Они тотчас одобрили и вместе с тем распорядились сами прислать из Петербурга вольнопрактикующего врача Михаила Логиновича, с назначением ему от себя жалованья и предписав мне дать ему приличное помещение, прислугу и топливо. Этот добрый человек оказал нам большие услуги, можно сказать благодеяния: устроил в небольшом виде домашнюю аптеку, выучил нескольких мальчиков фармацевтике и фельдшерскому искусству, — все это благодаря помещикам, без малейшей тягости для общества, которое впоследствии убедилось в пользе сделанного и было признательно своему врачу, тоже умевшему ценить простодушную расположенность наших мужиков. Этой взаимности радовался я сердечно, и Михайло Логинович всегда был в моем доме первым гостем.
Наконец пришло мне в голову предположение об улучшении местной сельской промышленности или домашнего ремесла. Вся торговля и ремесленность должны быть основаны на чистой добросовестности. Правда, тут нужно иметь терпение до того времени, как из положения дел сделается известна честность; зато когда упрочится ею твой кредит, всякий охотно и преимущественно будет иметь с тобою дело.
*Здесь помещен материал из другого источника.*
(** In every row of the hub table of an enriched batch, the two adhoc
    columns add up to the number of the hub's records whose billing basis
    is Adhoc, and the two cancel columns to the number of its records whose
    status is CANCELLED: every such record is blamed on exactly one side. *)
Theorem hub_owner_counts_consistent
    (df : frame) (e : eframe) (tbl : list HubSummary) (h : HubSummary) :
  load_and_process_data df = Ok e →
  summary_table e = Ok tbl →
  h ∈ tbl →
  Adhoc_Zepto h + Adhoc_Vendor h
  = count is_adhoc (group_rows "source_mh_name" (source_mh_name h) (erows e))
  ∧ Cancel_Zepto h + Cancel_Vendor h
    = count is_cancelled
        (group_rows "source_mh_name" (source_mh_name h) (erows e)).
Proof.
  intros Hload Htbl Hh.
  apply (elem_of_summary_table _ _ _ Htbl) in Hh as [_ ->]. simpl.
  split; apply count_split; intros r [_ Hr]%list_elem_of_filter.
  - by apply (enriched_adhoc_split df e).
  - by apply (enriched_cancel_split df e).
Qed.

Lemma hub_owner_counts_consistent_witness :
  Adhoc_Zepto hub_a_row + Adhoc_Vendor hub_a_row
  = count is_adhoc (group_rows "source_mh_name" "HUB_A" (erows enriched_two))
  ∧ Cancel_Zepto hub_a_row + Cancel_Vendor hub_a_row
    = count is_cancelled
        (group_rows "source_mh_name" "HUB_A" (erows enriched_two)).
Proof.
  apply (hub_owner_counts_consistent batch_two enriched_two
           [hub_a_row; hub_b_row] hub_a_row).
  - apply load_and_process_data_total; decided.
  - by vm_compute.
  - left.
Defined.

(** ** Tables against the batch *)

Lemma sum_fmap_groups (f : string * list erow → nat) k l :
  sum_list (f <$> groups_of k l)
  = sum_list_with (λ g, f (g, group_rows k g l)) (group_keys k l).
Proof.
  unfold groups_of. by rewrite <-list_fmap_compose, sum_list_fmap_with.
Qed.

Lemma sum_count_group_keys k p l :
  sum_list_with (λ g, count p (group_rows k g l)) (group_keys k l)
  = count (λ r, notna k r && p r) l.
Proof.
  apply sum_count_groups; [apply NoDup_group_keys|].
  intros r g Hr Hk. apply elem_of_group_keys. eauto.
Qed.

(** The vendor table accounts for every record that names a vendor: its
    Adhocs add up to the number of such records whose billing basis is
    Adhoc, its Cancellations to the number whose status is CANCELLED, and
    Total_Failures to the two together. *)
Theorem vendor_table_sums (df : eframe) (tbl : list VendorSummary) :
  vendor_stats df = Ok tbl →
  sum_list (Adhocs <$> tbl)
  = count (λ r, notna "actual_vendor" r && is_adhoc r) (erows df)
  ∧ sum_list (Cancellations <$> tbl)
    = count (λ r, notna "actual_vendor" r && is_cancelled r) (erows df)
  ∧ sum_list (Total_Failures <$> tbl)
    = sum_list (Adhocs <$> tbl) + sum_list (Cancellations <$> tbl).
Proof.
  intros ->%vendor_stats_Ok.
  rewrite <-!list_fmap_compose, !sum_fmap_groups. simpl.
  rewrite sum_list_with_plus, !sum_count_group_keys. done.
Qed.

Lemma vendor_table_sums_witness :
  sum_list (Adhocs <$> [vendor_1_row; vendor_2_row])
  = count (λ r, notna "actual_vendor" r && is_adhoc r) (erows enriched_tie)
  ∧ sum_list (Cancellations <$> [vendor_1_row; vendor_2_row])
    = count (λ r, notna "actual_vendor" r && is_cancelled r)
        (erows enriched_tie)
  ∧ sum_list (Total_Failures <$> [vendor_1_row; vendor_2_row])
    = sum_list (Adhocs <$> [vendor_1_row; vendor_2_row])
      + sum_list (Cancellations <$> [vendor_1_row; vendor_2_row]).
Proof.
  apply (vendor_table_sums enriched_tie). by vm_compute.
Defined.

(** The hub table accounts for every record that names a hub: each of its
    four owner columns adds up to the number of such records that carry
    the label. *)
Theorem hub_table_sums (df : eframe) (tbl : list HubSummary) :
  summary_table df = Ok tbl →
  sum_list (Adhoc_Zepto <$> tbl)
  = count (λ r, notna "source_mh_name" r
                && bool_decide (adhoc_owner r = "Zepto Issue")) (erows df)
  ∧ sum_list (Adhoc_Vendor <$> tbl)
    = count (λ r, notna "source_mh_name" r
                  && bool_decide (adhoc_owner r = "Vendor Issue")) (erows df)
  ∧ sum_list (Cancel_Zepto <$> tbl)
    = count (λ r, notna "source_mh_name" r
                  && bool_decide (cancel_owner r = "Zepto Issue")) (erows df)
  ∧ sum_list (Cancel_Vendor <$> tbl)
    = count (λ r, notna "source_mh_name" r
                  && bool_decide (cancel_owner r = "Vendor Issue")) (erows df).
Proof.
  intros ->%summary_table_Ok.
  rewrite <-!list_fmap_compose, !sum_fmap_groups. simpl.
  by rewrite !sum_count_group_keys.
Qed.

Lemma hub_table_sums_witness :
  sum_list (Adhoc_Vendor <$> [hub_a_row; hub_b_row])
  = count (λ r, notna "source_mh_name" r
                && bool_decide (adhoc_owner r = "Vendor Issue"))
      (erows enriched_two).
Proof.
  apply (hub_table_sums enriched_two). by vm_compute.
Defined.

(** ** Rates as numbers *)

Lemma pct_bounds (a b : nat) :
  (a ≤ b)%nat → (0 < b)%nat →
  (0 <= inject_Z (Z.of_nat a) / inject_Z (Z.of_nat b) * 100
   ∧ inject_Z (Z.of_nat a) / inject_Z (Z.of_nat b) * 100 <= 100)%Q.
Proof.
  intros Hab Hb.
  assert (0 <= inject_Z (Z.of_nat a))%Q as Ha0.
  { change 0%Q with (inject_Z 0). rewrite <-Zle_Qle. lia. }
  assert (inject_Z (Z.of_nat a) <= inject_Z (Z.of_nat b))%Q as Hle.
  { rewrite <-Zle_Qle. lia. }
  assert (0 < inject_Z (Z.of_nat b))%Q as Hb0.
  { change 0%Q with (inject_Z 0). rewrite <-Zlt_Qlt. lia. }
  set (qa := inject_Z (Z.of_nat a)) in *.
  set (qb := inject_Z (Z.of_nat b)) in *.
  assert (0 <= qa / qb)%Q as H0.
  { apply Qle_shift_div_l; [done|]. lra. }
  assert (qa / qb <= 1)%Q as H1.
  { apply Qle_shift_div_r; [done|]. lra. }
  split; lra.
Qed.

Lemma py_rate_bounds (a b : nat) :
  (a ≤ b)%nat →
  ∃ q, py_rate a b = Finite q ∧ (0 <= q)%Q ∧ (q <= 100)%Q.
Proof.
  intros Hab. unfold py_rate. case_bool_decide as Hb.
  - eexists. split; [done|]. by apply pct_bounds.
  - exists 0%Q. split; [done|]. split; lra.
Qed.

(** The three guarded fleet rates are always numbers between 0 and 100,
    never a missing value or an infinity, whatever the batch, the empty
    one included. *)
Theorem fleet_rates_bounded (l : list erow) :
  (∃ q, plan_execution_value l = Finite q ∧ (0 <= q)%Q ∧ (q <= 100)%Q)
  ∧ (∃ q, adhoc_rate_value l = Finite q ∧ (0 <= q)%Q ∧ (q <= 100)%Q)
  ∧ (∃ q, cancel_rate_value l = Finite q ∧ (0 <= q)%Q ∧ (q <= 100)%Q).
Proof.
  split_and!; apply py_rate_bounds.
  - apply count_and_le.
  - apply count_le_length.
  - apply count_le_length.
Qed.

Lemma np_rate_cases (a b : nat) :
  (a ≤ b)%nat →
  (b = 0 ∧ fmul (np_div a b) 100 = FNaN)
  ∨ ((0 < b)%nat
     ∧ ∃ q, fmul (np_div a b) 100 = Finite q ∧ (0 <= q)%Q ∧ (q <= 100)%Q).
Proof.
  intros Hab. destruct b as [|b].
  - left. by replace a with 0 by lia.
  - right. split; [lia|]. unfold np_div.
    destruct a; (eexists; split; [done|]; apply pct_bounds; lia).
Qed.

Lemma app_assoc_string (s t u : string) : (s +:+ t) +:+ u = s +:+ t +:+ u.
Proof. induction s as [|a s IH]; [done|]. by rewrite !app_String, IH. Qed.

Lemma fmt_pct_has_point q : occurs "." (fmt_pct (Finite q)).
Proof.
  unfold fmt_pct. eexists (_ +:+ _), _. by rewrite app_assoc_string.
Qed.

Lemma fmt_pct_Finite_not_nan q : fmt_pct (Finite q) ≠ "nan%".
Proof.
  intros Heq. pose proof (fmt_pct_has_point q) as Hocc.
  rewrite Heq in Hocc. apply contains_true_iff in Hocc. by vm_compute in Hocc.
Qed.

(** A hub's plan success rate is never an infinity: it is the missing value
    (shown as nan%) exactly when the hub has no Planned record, and a
    number between 0 and 100 otherwise. *)
Theorem hub_plan_success_rate_cases
    (df : eframe) (tbl : list HubSummary) (h : HubSummary) :
  summary_table df = Ok tbl →
  h ∈ tbl →
  (Plan_Success_Rate h = "nan%"
   ↔ count is_planned
       (group_rows "source_mh_name" (source_mh_name h) (erows df)) = 0)
  ∧ ((0 < count is_planned
            (group_rows "source_mh_name" (source_mh_name h) (erows df)))%nat
     → ∃ q, plan_success_value
              (group_rows "source_mh_name" (source_mh_name h) (erows df))
            = Finite q
          ∧ (0 <= q)%Q ∧ (q <= 100)%Q).
Proof.
  intros Htbl Hh.
  apply (elem_of_summary_table _ _ _ Htbl) in Hh as [_ ->]. simpl.
  set (g := group_rows _ _ _).
  destruct (np_rate_cases (count (λ r, is_planned r && is_completed r) g)
              (count is_planned g) (count_and_le _ _ _))
    as [[Hz Hnan]|[Hpos (q & Hq & Hb)]].
  - split; [|lia]. split; [done|]. intros _.
    unfold plan_success_value. by rewrite Hnan.
  - split; [|by eauto]. unfold plan_success_value. rewrite Hq. split; [|lia].
    intros Hnan. by apply fmt_pct_Finite_not_nan in Hnan.
Qed.

Lemma hub_plan_success_rate_cases_witness :
  Plan_Success_Rate hub_a_row = "nan%"
  ↔ count is_planned
      (group_rows "source_mh_name" "HUB_A" (erows enriched_two)) = 0.
Proof.
  apply (hub_plan_success_rate_cases enriched_two [hub_a_row; hub_b_row]
           hub_a_row); [by vm_compute|left].
Defined.

Lemma sum_vehicle_match_le df e :
  load_and_process_data df = Ok e →
  (sum_list (vehicle_match <$> erows e) ≤ length (erows e))%nat.
Proof.
  intros ->%load_and_process_data_Ok. simpl.
  induction (rows df) as [|r l IH]; csimpl; [done|].
  unfold match_of at 1. case_match; lia.
Qed.

Lemma mean_bounds (l : list nat) :
  l ≠ [] → (sum_list l ≤ length l)%nat →
  ∃ q, fmul (mean l) 100 = Finite q ∧ (0 <= q)%Q ∧ (q <= 100)%Q.
Proof.
  intros Hne Hsum. destruct l as [|x l]; [done|].
  eexists. split; [done|]. apply pct_bounds; [done|simpl; lia].
Qed.
(* ===== verification/Prelude.v ===== *)
(** * gopacket, verified

    gopacket decodes packets into layers, serializes layers into packets, puts
    streams and datagrams together again and reads and writes capture files. The
    development models the parts that compute: what a function of the source
    does to the state it is given, on every branch, with its errors, its panics
    and its integers at their widths. The names are those of the source.

    ** The model of Go

    This file holds the vocabulary that the others share. A call ends in an
    [outcome]: a value, an [error], a run-time panic ([Panic], with the reason) or
    [NoFuel], which marks a loop bound that was too small and is ruled out by the
    theorems. Methods that change their receiver are state transformers [M S A];
    the state survives an error. A byte slice is the list of its bytes; [index],
    [slice] and [write_at] check their bounds as Go does for slices without spare
    capacity; with it Go lets a slice be extended to its capacity, so that the model
    panics where Go may not. Where code counts on spare capacity or where two names share an array, the array is part of the
    state ([SerializeBuffer], [Ip4Defrag], [TcpAssembly], [Reassembly], [NgReader]). [wp m Q E s]
    says that [m], run from [s], ends in a value with [Q] or an error with [E], so
    that no panic and no exhausted bound is possible.

    ** The parts of the program and the files that model them

    - The core package. [Flows]: endpoints, flows and their hashes ([flows.go]).
      [SerializeBuffer]: the buffer that grows at both ends ([writer.go]).
      [LayerClasses]: the registry of layer types and the classes of types
      ([layertype.go], [layerclass.go]). [BaseLayers]: payloads and fragments
      ([base.go], [layers/base.go]). [Parser]: the decoding-layer parser and its
      three containers ([parser.go], [layers_decoder.go]). [Packet] and
      [PacketCorrect]: eager and lazy packets ([packet.go], [decode.go]).
      [Capture]: capture metadata and the interfaces of byte streams ([time.go]).
    - Protocols, under [layers/]. [Enums]: the tables of types and numbers and what
      is registered at start. [Checksum]: the one's-complement sums. [Ethernet],
      [Ip4], [Tcp], [Udp]: decoding and serialization. [Ip6], [Ip6Correct]: IPv6
      with jumbograms and extension headers. [Dns], [DnsNames], [DnsCorrect],
      [DnsRoundtrip]: messages with compressed names. [LinkLayers]: ARP, 802.1Q,
      loopback, LLC and SNAP, PPP, PPPoE, MPLS, CTP, FDDI, Linux SLL.
      [TunnelLayers]: GRE, VXLAN, Geneve, EtherIP, ERSPAN, GTP, IPSec.
      [ControlLayers]: ICMP with neighbour discovery, UDP-Lite, RUDP, STP, EAP,
      VRRP, PFLog, AGUE. [Sctp]: the header, its CRC-32C and the chunks. [Lcm]: LCM
      and its fingerprints. [Stack]: the layers of a frame, serialized together and
      decoded by the parser. [Decoders]: the functions [decodeX] of these layers as
      builders of packets and the dispatch through the tables, so that a packet of
      any of them is a value of [Packet]. [Typing] is a logic for decoders that
      may panic, [LayersTyped] the type of each layer and that its decoder respects
      it, [DecodersCorrect] that packets do, [LayerIssues] where layers go wrong.
    - Reassembly. [Ip4Defrag], [Ip4Reassembly]: IPv4 fragments ([ip4defrag/]).
      [LcmDefrag], [LcmCorrect]: LCM fragments ([defrag/lcmdefrag/]).
      [TcpAssembly] and the files [TcpStream] to [TcpCorrect]: TCP streams with
      pages, caches and pools ([tcpassembly/assembly.go]). [TcpReader],
      [TcpReaderCorrect], [TcpReaderStack]: the reader of a stream, the goroutine
      that reads and the assembler's as a transition system over two channels
      ([tcpassembly/tcpreader/reader.go]). [TcpCheck]: the state machine and option
      checks of [reassembly/tcpcheck.go]. [Reassembly]: the assembler of
      [reassembly/tcpassembly.go] and [memory.go] with both halves of a connection;
      [ReassemblyQueue] is its queue as a list, [ReassemblyHeap] and
      [ReassemblyHalf] show that the pages in memory implement it, [ReassemblyData],
      [ReassemblyRun] and [ReassemblyCorrect] what the streams receive, and
      [ReassemblyIssues] where the code goes wrong. [Links]: doubly-linked lists,
      shared by the two assemblers.
    - Files, under [pcapgo/]. [Pcap], [PcapCorrect]: [read.go] and [write.go]. [Ng],
      [NgWrite], [NgReader], [NgSafe], [NgRoundtrip], [NgFile]: [pcapng.go],
      [ngwrite.go] and [ngread.go]; [NgRoundtrip] reads what the writer writes, [NgFile]
      any file of version 1.0. [Snoop]: [snoop.go].
    - The operating system. Packages that ask it for packets or hand it packets are
      modelled over an interface of its calls. [RawSend], [RawSendCorrect]: batches
      of packets to send ([rawsend/]). [Routing], [RoutingCorrect]: the table of
      routes, made of the bytes of the kernel, and the choice of one ([routing/]).
      [BsdBpf]: the BPF sniffer ([bsdbpf/]). [Afpacket]: the options of AF_PACKET
      sockets and reading from the ring shared with the kernel ([afpacket/]);
      [AfpacketFrames] is about rings of frames, for kernels as they are documented,
      [AfpacketCorrect] about rings of blocks, for kernels of which more is assumed.
    - [Bytediff]: differences of byte slices ([bytediff/]).

    Components meet at interfaces. A layer that is serialized or decoded is an
    object of [SerializeBuffer] and of [Parser], instantiated in [Stack]; a packet is
    built from the answers of a decoder ([Packet]), instantiated in [Decoders]; a sink
    of bytes is the class [Writer] with [WriterLaws] ([Capture]), extended by
    [BufferedWriter] in [Ng]; the streams of the TCP assembler are told a list of
    events, and [TcpStream] states which lists the assembler may tell; the kernel that
    sends is the class [Sendmmsg] with [SendmmsgLaws] ([RawSend]), the one that sniffs
    [Bpf], the one that shares its memory [Memory] and [Kernel] ([Afpacket]).

    ** What the theorems show

    - Round trips: what a layer, a frame, a DNS message, a pcap or a pcapng file is
      written as is decoded to the same fields, with the checksums that a receiver
      computes.
    - Typing: of any fewer than 65536 bytes, every layer of a packet has fields of
      its types and contents and payload that are parts of the data, up to the first
      decoder that is not modelled. A failed decoding is the last layer and in the
      error layer.
    - Safety: decoders and file readers, given any bytes, neither panic nor run
      on; where the code can panic the theorem says where and a lemma shows it.
    - Equivalence: lazy packets answer as eager ones, the containers of the parser
      agree, reading without copying gives the same packets, the TCP state machine
      accepts a grammar.
    - Refinement and invariants: the TCP assembler with its pages, caches and pools
      implements an abstract specification of streams, and the reader of a stream
      in every interleaving reads what it delivers; the defragmenters implement maps
      from keys to lists of fragments; a batch of packets to send and
      the ring of frames of an AF_PACKET socket are queues that lose nothing; of the
      kernel's routes one is chosen that covers the addresses; buffers, pools and protocols of calls keep
      their invariants along every sequence of operations.
    - Liveness and termination: what has arrived without a gap has been delivered,
      flushing ends, every loop ends - except the ones of which a lemma shows that
      they do not.

    ** Bounds

    Every loop that is not structural has a bound that is computed from its input:
    readers count the bytes that are left, as each step takes some; decoders of
    options and chunks count the bytes too; a packet counts twice the bytes of the
    data, as a decoder that takes none is followed by one that does; the name decoder
    of DNS counts the bytes and the recursion level that the code has; the
    assembler counts the pages of the connection; the defragmenter the fragments.
    Waiting for the kernel has the bound
    that [AfpacketFrames] asks of the kernel: how often in a row a poll ends by a signal
    or a frame is filled with a packet of length 0. The theorems show that these bounds are
    never reached. The one exception is the
    chain of extension headers of GTP, whose 16-bit offset wraps in data of more than
    65535 bytes and then may run on; [LayerIssues] shows it.

    ** Not modelled

    - Packages that are bindings: [pcap] and [pfring] call C libraries that are loaded
      at run time, [pcapgo/capture.go] and the set-up of [afpacket] sockets call the
      operating system; what these calls do is not in the source. [available.go]
      looks for libraries in the file system.
    - Data: [macs/valid_mac_prefixes.go] and [layers/iana_ports.go] are tables; the
      programs under [examples/], [dumpcommand] and the generators are clients.
    - Text: the [String] and dump methods, which go through [fmt] and reflection.
    - The channel of [PacketSource.Packets]: its goroutine ends on errors of the
      operating system by their numbers and sleeps in between. Locks: one call is
      modelled at a time, except for [tcpreader], where both goroutines are.
    - The protocols of [layers/] that are not named above. Their decoders are
      parameters of [Decoders], of which [DecodersCorrect] assumes nothing: where
      decoding reaches one, the layers up to there are shown to be well formed. *)

From Stdlib Require Export ZArith Lia.
From stdpp Require Export base list gmap strings.

Declare Scope go_scope.
Delimit Scope go_scope with go.
#[global] Open Scope Z_scope.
Ремесленность, кроме добросовестности, должна не ограничиваться стародавним исполнением, а следить за потребностью времени и выгоды свои извлекать не из дешевизны худых материалов, употребляемых фальшиво на выделку вещей, а их искусного мастерства и прочности.
Теперь надобно повторить уж отчасти сказанное, что на моей родине, в Великом селе, с незапамятных времен усвоено женским полом искусство работать тонкие полотна, которые по качеству своему везде славились. Бабий труд этот весьма достаточно вознаграждался до того времени, как за границей технические усовершенствования удешевили и улучшили это производство. Встретив конкуренцию, наши женщины не могли уже пользоваться прежними выгодами, а вместо того чтобы стараться сколь возможно поправить свою работу, они в угоду своей корысти начали в уток полотна употреблять бумажную пряжу. Сначала и выгадалась таким манером большая польза, потому что при продаже фальшивую подделку трудно было заметить и опытному покупателю.
Но, разумеется, подмесь сама собою оказывалась при употреблении. Стала теряться репутация наших полотен, до того даже, что их опасались покупать!55 Вот и составил я проект и предложил обществу, чтобы зло этой фальши воспретить. Никто того не понял, не понимая настоящих своих выгод. Я свою мысль — на рассмотрение главного правления. Там не только не обратили внимания на дело, а даже с выговором возвратили мне бумагу назад, строго воспретя на будущее время беспокоить «подобными затеями, могущими быть препятствием в сборе оброчной суммы»...



55 Ср. наблюдения И.С. Аксакова над промыслом села Великое: «...в сущности, голландское полотно и дешевле и лучше. Самос лучшее великосельское полотно на 112 голландских рубашек стоит не дешевле 100 р. серебром, но оно никогда не имеет прочности голландского» (Аксаков И.С. Указ. соч. С. 168).